Preferred Knowledge, Skills and Abilities:

• Able to be aware of all relevant standard operating procedures as per Company policy as they are related to the position covered by this Job Description
• Support and contribute to Lean Sigma programs and activities towards delivery of the set target.
  • Minimize waste, always ensure efficient work execution by continuous improvements.
• Able to comply with the company’s safety policy at all times.
  • Ensure use of Personal Protective Equipment (PPE) in respective work environments for all members within the shift/s
  • Report unsafe conditions or acts to responsible persons for corrections and improvements.
  • Ensure risk assessment control practices are adopted per HIRA for all members within the shift/s
  • Ensure all legal licenses required for the proper usage of QC equipment are effective for all members within the shift/s
• Able to comply with the company’s quality policy at all times.
  • Lead monitoring / improvement activities to enhance operational support activities.
  • Participate in establishment and maintenance of documented procedure.
• Excellent communication & teamwork skills.
• Self-motivated and positive thinking.
• Ability to remain calm and professional under pressure.
• Proficiency in workplace English for work applications and interfaces.
• Time management skills.

Travel Requirements:

• Not Applicable

Physical and Mental Requirements:                   

• Manufacturing environment with rotating working shift patterns
• Overtime and being on-call are required.
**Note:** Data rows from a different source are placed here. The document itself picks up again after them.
(** The truncated binary64 root is the integer root on every length that a
    64-by-64 latent grid can reach. *)
Example int_sqrt_binary64_agrees :
  forallb (fun n => match Attention.int_sqrt_binary64 n with
                    | Ok r => r =? Attention.int_sqrt n
                    | Raise _ => false
                    end) (range 4200) = true.
Proof. vm_compute. reflexivity. Qed.

(** A 4-by-4 grid of 16 tokens with 3 context tokens: keys and values are
    merged to one token, the outputs keep 16 and 3. *)
Example call_downsampled :
  Attention.call (attention 8 2 false 0 true) [2; 16; 8] (Some [2; 3; 8])
    None 0 true
  = Ok ([2; 16; 8], [2; 3; 8]).
Proof. reflexivity. Qed.

(** The same call under the theorem: contracts, signs and the run are
    discharged on the concrete cell. *)
Lemma primary_length_preserved_witness :
  Attention.call (attention 8 2 false 0 true) [2; 16; 8] (Some [2; 3; 8])
    None 0 true
  = Ok ([2; 16; 8], [2; 3; 8])
  /\ (exists b' d', [2; 16; 8] = [b'; 16; d'])
  /\ (exists b' d', [2; 3; 8] = [b'; 3; d']).
Proof.
  split; [reflexivity|].
  refine (primary_length_preserved (attention 8 2 false 0 true)
            2 16 8 2 3 8 None 0 true [2; 16; 8] [2; 3; 8]
            kernels_contract_holds (attention_contract 8 2 false 0 true)
            _ _ _).
  - lia.
  - lia.
  - reflexivity.
Defined.

(** C10, as stated, fails on 17 positions: h = 4 and int(4 / 2.2) = 1, but
    no (1, 1, 1) tensor comes back with the trailing position dropped; the
    reshape of 17 entries to a 4-by-4 grid raises. *)
Lemma downsample_non_square_counterexample :
  Attention.int_sqrt 17 = 4
  /\
  Attention.merged_size 4 Attention.merge_factor = Ok 1
  /\
  Attention.downsample [1; 17; 1] Attention.merge_factor Bilinear
  = Raise ValueError
  /\
  Attention.downsample [1; 17; 1] Attention.merge_factor Bilinear
  <> Ok [1; 1 * 1; 1].
Proof. repeat split. discriminate. Qed.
Occasionally required to work on different shift patterns
• 20/30 Vision minimum, at near and/or far with at least one eye with or without corrective lenses and no color deficiency

West embraces diversity and equality of opportunity. We foster an environment where all individuals are safe, treated fairly, valued and respected. We do not discriminate on the basis of race, religion, color, national origin, gender, sex, gender identity, sexual orientation, age, marital status, veteran status, disability status or other applicable legally protected characteristics. Where permitted by law, employment with West Pharmaceutical Services, Inc. or any of its subsidiary or affiliate companies, is contingent upon the satisfactory completion of post-offer background screening and/or drug screening.